La politica oggi sembra un palazzo chiuso. I suoi abitanti parlano una lingua lontana dalla gente. Un principio fondamentale rischia di scomparire. La sovranità appartiene al popolo. Questo non è uno slogan vuoto. È la base della nostra democrazia. Senza di essa i cittadini diventano sudditi. Da questa verità nasce ACAiM. Un’associazione di volontariato che accende una luce nella nebbia. Non è un partito politico. È un faro di cittadinanza attiva. Si ispira agli articoli 18, 49 e 21 della Costituzione.
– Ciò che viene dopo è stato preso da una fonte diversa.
(* ===== verification/TcpSegment.v ===== *)
(** The header of a TCP segment: the fields [pseudoHeaderConstructionNew] (in
    TxEngine) writes are those [processPseudoHeader] (in RxEngine) reads, and with
    its checksum in its field the segment has the checksum zero. *)
From stdpp Require Import base numbers list strings.
From Stdlib Require Import ZArith Lia.
From S2P Require Import Prelude ToeTypes Axi Streams StreamsFacts Wire Ipv4 Ipv4Facts TcpHeader RxFsm RxEngine TxEngine TcpChecksum.

Local Open Scope Z_scope.

(** ** Fields *)

Definition with_tcp_checksum (v c : Z) : Z := set_bits v 224 16 (reverse 2 c).

Lemma flag_field (h lo : Z) (b : bool) : 0 <= lo -> Z.testbit (set_bits h lo 1 (Z.b2z b)) lo = b.
Proof.
  intros. rewrite set_bits_testbit, Z.sub_diag by lia.
  rewrite (proj2 (Z.leb_le lo lo)), (proj2 (Z.ltb_lt lo (lo + 1))) by lia. by destruct b.
Qed.

Lemma flag_other (h lo w v i : Z) : 0 <= lo -> 0 <= w -> 0 <= i -> i < lo \/ lo + w <= i -> Z.testbit (set_bits h lo w v) i = Z.testbit h i.
Proof.
  intros. rewrite set_bits_testbit by lia. destruct (Z.leb_spec lo i), (Z.ltb_spec i (lo + w)); done || lia.
Qed.

(** The values of the fields fit. *)
Record meta_fits (m : tx_engine_meta) (t : fourTuple) : Prop := {
  seq_fits : fits 32 (tm_seqNumb m); ack_fits : fits 32 (tm_ackNumb m); window_fits : fits 16 (tm_window_size m);
  length_fits : 0 <= tm_length m < 2 ^ 16 - 40;
  srcIp_fits : fits 32 (srcIp t); dstIp_fits : fits 32 (dstIp t); srcPort_fits : fits 16 (srcPort t); dstPort_fits : fits 16 (dstPort t) }.

Section fields.
Context `{cfg : ToeConfig} (m : tx_engine_meta) (t : fourTuple).
Hypothesis ok : meta_fits m t.

Abbreviation header := (tcp_fill (h_header tcpFullPseudoHeader) m t).

Lemma full_header_fits : fits 256 (h_header tcpFullPseudoHeader).
Proof. cbn [h_header tcpFullPseudoHeader]. repeat (apply set_bits_fits; [lia..|]). done. Qed.

Lemma data_offset_range : 5 <= data_offset m <= 7.
Proof. unfold data_offset. destruct (tm_syn m); [destruct (WINDOW_SCALE && negb (tm_win_shift m =? 0))|]; lia. Qed.

Lemma header_fits : fits 256 header.
Proof.
  pose proof full_header_fits as H0. revert H0. generalize (h_header tcpFullPseudoHeader). intros v0 H0.
  unfold tcp_fill, tfh_setChecksum, tfh_setWindowSize, tfh_setAckFlag, tfh_setRstFlag, tfh_setSynFlag, tfh_setFinFlag, tfh_setDataOffset,
    tfh_setAckNumb, tfh_setSeqNumb, tfh_setDstPort, tfh_setSrcPort, tfh_setLength, tfh_setDstAddr, tfh_setSrcAddr.
  repeat (apply set_bits_fits; [lia..|]). exact H0.
Qed.

(** What the receiver reads, with any checksum in its field. *)
Lemma header_fields c :
  let v := with_tcp_checksum header c in
  tfh_getSrcAddr v = srcIp t /\ tfh_getDstAddr v = dstIp t /\ tfh_getSrcPort v = srcPort t /\ tfh_getDstPort v = dstPort t /\
  tfh_getSeqNumb v = tm_seqNumb m /\ tfh_getAckNumb v = tm_ackNumb m /\ tfh_getWindowSize v = tm_window_size m /\
  tfh_getLength v = tm_length m + 20 /\ tfh_getDataOffset v = data_offset m.
Proof.
  destruct ok. pose proof data_offset_range as Ho. assert (u16 (tm_length m + 0x14) = tm_length m + 20) as Hl by (apply wrap_small; unfold fits; lia).
  unfold with_tcp_checksum, tcp_fill, tfh_setChecksum, tfh_setWindowSize, tfh_setAckFlag, tfh_setRstFlag, tfh_setSynFlag, tfh_setFinFlag,
    tfh_setDataOffset, tfh_setAckNumb, tfh_setSeqNumb, tfh_setDstPort, tfh_setSrcPort, tfh_setLength, tfh_setDstAddr, tfh_setSrcAddr,
    tfh_getSrcAddr, tfh_getDstAddr, tfh_getSrcPort, tfh_getDstPort, tfh_getSeqNumb, tfh_getAckNumb, tfh_getWindowSize, tfh_getLength,
    tfh_getDataOffset.
  split_and!; rewrite !bits_set_bits_ne by lia.
  1-4: rewrite bits_set_bits_eq by lia; by apply wrap_small.
  - by apply (bytes_field 4).
  - by apply (bytes_field 4).
  - by apply bytes_field2.
  - rewrite Hl. apply bytes_field2; [lia | unfold fits; lia].
  - rewrite bits_set_bits_eq by lia. apply wrap_small. unfold fits. lia.
Qed.

Lemma header_flags c :
  let v := with_tcp_checksum header c in
  tfh_getAckFlag v = tm_ack m /\ tfh_getRstFlag v = tm_rst m /\ tfh_getSynFlag v = tm_syn m /\ tfh_getFinFlag v = tm_fin m.
Proof.
  unfold with_tcp_checksum, tcp_fill, tfh_setChecksum, tfh_setWindowSize, tfh_setAckFlag, tfh_setRstFlag, tfh_setSynFlag, tfh_setFinFlag,
    tfh_getAckFlag, tfh_getRstFlag, tfh_getSynFlag, tfh_getFinFlag.
  split_and!; repeat (rewrite flag_other by lia); by rewrite flag_field by lia.
Qed.
End fields.

(** ** The pseudo header *)

Lemma pseudo_bytes (x : Z) :
  le_bytes 12 x = le_bytes 4 (bits x 0 32) ++ le_bytes 4 (bits x 32 32) ++ le_bytes 1 (bits x 64 8) ++ le_bytes 1 (bits x 72 8) ++
    le_bytes 2 (bits x 80 16).
Proof.
  rewrite !le_bytes_bits, Z.shiftr_0_r by lia.
  rewrite (le_bytes_app 4 8 x : le_bytes 12 x = _), (le_bytes_app 4 4 _ : le_bytes 8 _ = _), (le_bytes_app 1 3 _ : le_bytes 4 (Z.shiftr _ _) = _),
    (le_bytes_app 1 2 _ : le_bytes 3 _ = _), !Z.shiftr_shiftr by lia. done.
Qed.

Lemma pseudo_fill_bytes `{cfg : ToeConfig} (v0 v1 : Z) (m : tx_engine_meta) (t : fourTuple) c :
  meta_fits m t -> bits v0 64 8 = bits v1 64 8 -> bits v0 72 8 = bits v1 72 8 ->
  le_bytes 12 (pseudo_fill v0 (mk_pseudoMeta (srcIp t) (dstIp t) (tm_length m + 20))) =
    le_bytes 12 (with_tcp_checksum (tcp_fill v1 m t) c).
Proof.
  intros [] H8 H6. assert (u16 (tm_length m + 0x14) = tm_length m + 20) as Hl by (apply wrap_small; unfold fits; lia).
  unfold pseudo_fill, tph_setLength, tph_setDstAddr, tph_setSrcAddr, with_tcp_checksum, tcp_fill, tfh_setChecksum, tfh_setWindowSize,
    tfh_setAckFlag, tfh_setRstFlag, tfh_setSynFlag, tfh_setFinFlag, tfh_setDataOffset, tfh_setAckNumb, tfh_setSeqNumb, tfh_setDstPort,
    tfh_setSrcPort, tfh_setLength, tfh_setDstAddr, tfh_setSrcAddr.
  cbn [ps_their_address ps_our_address ps_length]. rewrite Hl, !pseudo_bytes.
  f_equal; [|f_equal; [|f_equal; [|f_equal]]].
  - by rewrite !bits_set_bits_ne, bits_set_bits_eq, !bits_set_bits_ne, bits_set_bits_eq by lia.
  - by rewrite !bits_set_bits_ne, bits_set_bits_eq, !bits_set_bits_ne, bits_set_bits_eq by lia.
  - by rewrite !bits_set_bits_ne, H8 by lia.
  - by rewrite !bits_set_bits_ne, H6 by lia.
  - by rewrite bits_set_bits_eq, !bits_set_bits_ne, bits_set_bits_eq by lia.
Qed.

(** The pseudo header the receiver makes of the IP header is the front of the
    one the sender computed the checksum over. *)
Lemma pseudo_header `{cfg : ToeConfig} (m : tx_engine_meta) (t : fourTuple) c :
  meta_fits m t ->
  le_bytes 12 (pseudo_fill (h_header tcpPseudoHeader) (mk_pseudoMeta (srcIp t) (dstIp t) (tm_length m + 20))) =
    le_bytes 12 (with_tcp_checksum (tcp_fill (h_header tcpFullPseudoHeader) m t) c).
Proof. intros ok. apply pseudo_fill_bytes; [done | by vm_compute..]. Qed.

(** ** The checksum *)

Lemma sum_field (k : nat) c l1 l2 :
  fits 16 c -> length l1 = (2 * k)%nat ->
  sumZ (words_be (l1 ++ le_bytes 2 (reverse 2 c) ++ l2)) = sumZ (words_be (l1 ++ [0; 0] ++ l2)) + c.
Proof.
  intros Hc Hl. rewrite !(words_be_front k l1) by done. rewrite !(words_be_front 1 _ l2) by (done || by rewrite length_le_bytes).
  rewrite words_be_field, !sumZ_app by done. cbn [words_be sumZ]. lia.
Qed.

(** With its checksum where zeros were the whole has the checksum zero. *)
Lemma field_valid (k : nat) l1 l2 :
  Forall (fits 8) l1 -> Forall (fits 8) l2 -> length l1 = (2 * k)%nat ->
  internet_checksum (l1 ++ le_bytes 2 (reverse 2 (internet_checksum (l1 ++ [0; 0] ++ l2))) ++ l2) = 0.
Proof.
  intros H1 H2 Hl. set (S0 := sumZ (words_be (l1 ++ [0; 0] ++ l2))).
  assert (0 <= S0) as Hpos.
  { apply sumZ_nonneg, words_be_fits. rewrite !Forall_app. split; [done|]. split; [by repeat constructor | done]. }
  pose proof (oc_range S0 Hpos). unfold internet_checksum at 2. fold S0. unfold internet_checksum.
  rewrite (sum_field k) by (try (unfold fits); lia). fold S0.
  rewrite <- oc_add_l by lia. replace (oc S0 + (65535 - oc S0)) with 65535 by lia. reflexivity.
Qed.

Lemma checksum_bytes v c :
  le_bytes 32 (with_tcp_checksum v c) = take 28 (le_bytes 32 v) ++ le_bytes 2 (reverse 2 c) ++ drop 30 (le_bytes 32 v).
Proof. unfold with_tcp_checksum. change 224 with (8 * Z.of_nat 28). change 16 with (8 * Z.of_nat 2). apply (le_bytes_set_at 32 28 2). lia. Qed.

(** A header that is still without its checksum. *)
Lemma header_blank `{cfg : ToeConfig} v0 m t :
  let v := tcp_fill v0 m t in le_bytes 32 v = take 28 (le_bytes 32 v) ++ [0; 0] ++ drop 30 (le_bytes 32 v).
Proof.
  intros v. assert (v = with_tcp_checksum v 0) as Hv.
  { unfold v, tcp_fill, tfh_setChecksum, with_tcp_checksum. apply Z.bits_inj'. intros i Hi.
    rewrite !set_bits_testbit by lia. by destruct ((224 <=? i) && (i <? 224 + 16)). }
  rewrite Hv at 1. by rewrite checksum_bytes.
Qed.

Lemma segment_valid `{cfg : ToeConfig} v0 m t body :
  Forall (fits 8) body ->
  let v := tcp_fill v0 m t in
  internet_checksum (le_bytes 32 (with_tcp_checksum v (internet_checksum (le_bytes 32 v ++ body))) ++ body) = 0.
Proof.
  intros Hb v. rewrite checksum_bytes, <- !app_assoc.
  pose proof (header_blank v0 m t) as Hv. fold v in Hv. cbn zeta in Hv. rewrite Hv at 2. rewrite <- !app_assoc.
  apply (field_valid 14).
  - apply Forall_take, le_bytes_fits.
  - apply Forall_app. split; [apply Forall_drop, le_bytes_fits | done].
  - by rewrite length_take, length_le_bytes.
Qed.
Punti fermi della nostra libertà.
Articolo 01: La sovranità appartiene al popolo che la esercita nelle forme e nei limiti della Costituzione.
Come trasformare queste parole in azione? La risposta è democrazia diretta. Niente più delega in bianco a una casta lontana. Ma un confronto continuo e reale. Uno scambio di idee che usa ogni strumento. Anche il portale Civico21.net. Per costruire una direzione dal basso.
Articolo 49: Tutti i cittadini hanno diritto di associarsi liberamente per determinare la politica nazionale.
È il passaggio dalla passività alla cittadinanza deliberante. Scelte ispirate a collegialità, legalità e onestà. Libere da condizionamenti e interessi di parte. Gli obiettivi sono chiari. Una società giusta e matura. Inclusività, pari opportunità, giustizia sociale. Laicità dello Stato e tutela dell’ambiente. Temi concreti che toccano la vita di tutti. Troppo spesso usati come merce di scambio.
Articolo 02: L’associazione rispetta i diritti inviolabili dell’uomo e le formazioni sociali.
ACAIM non si limita a criticare. Costruisce. Promuove partecipazione informata. Spinge i cittadini a curare i beni comuni. A essere cittadini attivi. Il traguardo è un Governo di Tutti. Al servizio del Comitato Civico Locale. Il panorama politico attuale è fatto di poltrone e intrecci opachi. “Cittadini Mai Sudditi” non è solo uno slogan. È un monito e un invito. Incontrarsi, pensare insieme con dignità. Riprendersi una sovranità che è nostra per diritto. La sfida è per tutti. Dimostrare che le istituzioni devono esprimere un popolo sovrano. Non essere il feudo di una politica distante. Il potere vero appartiene ai cittadini.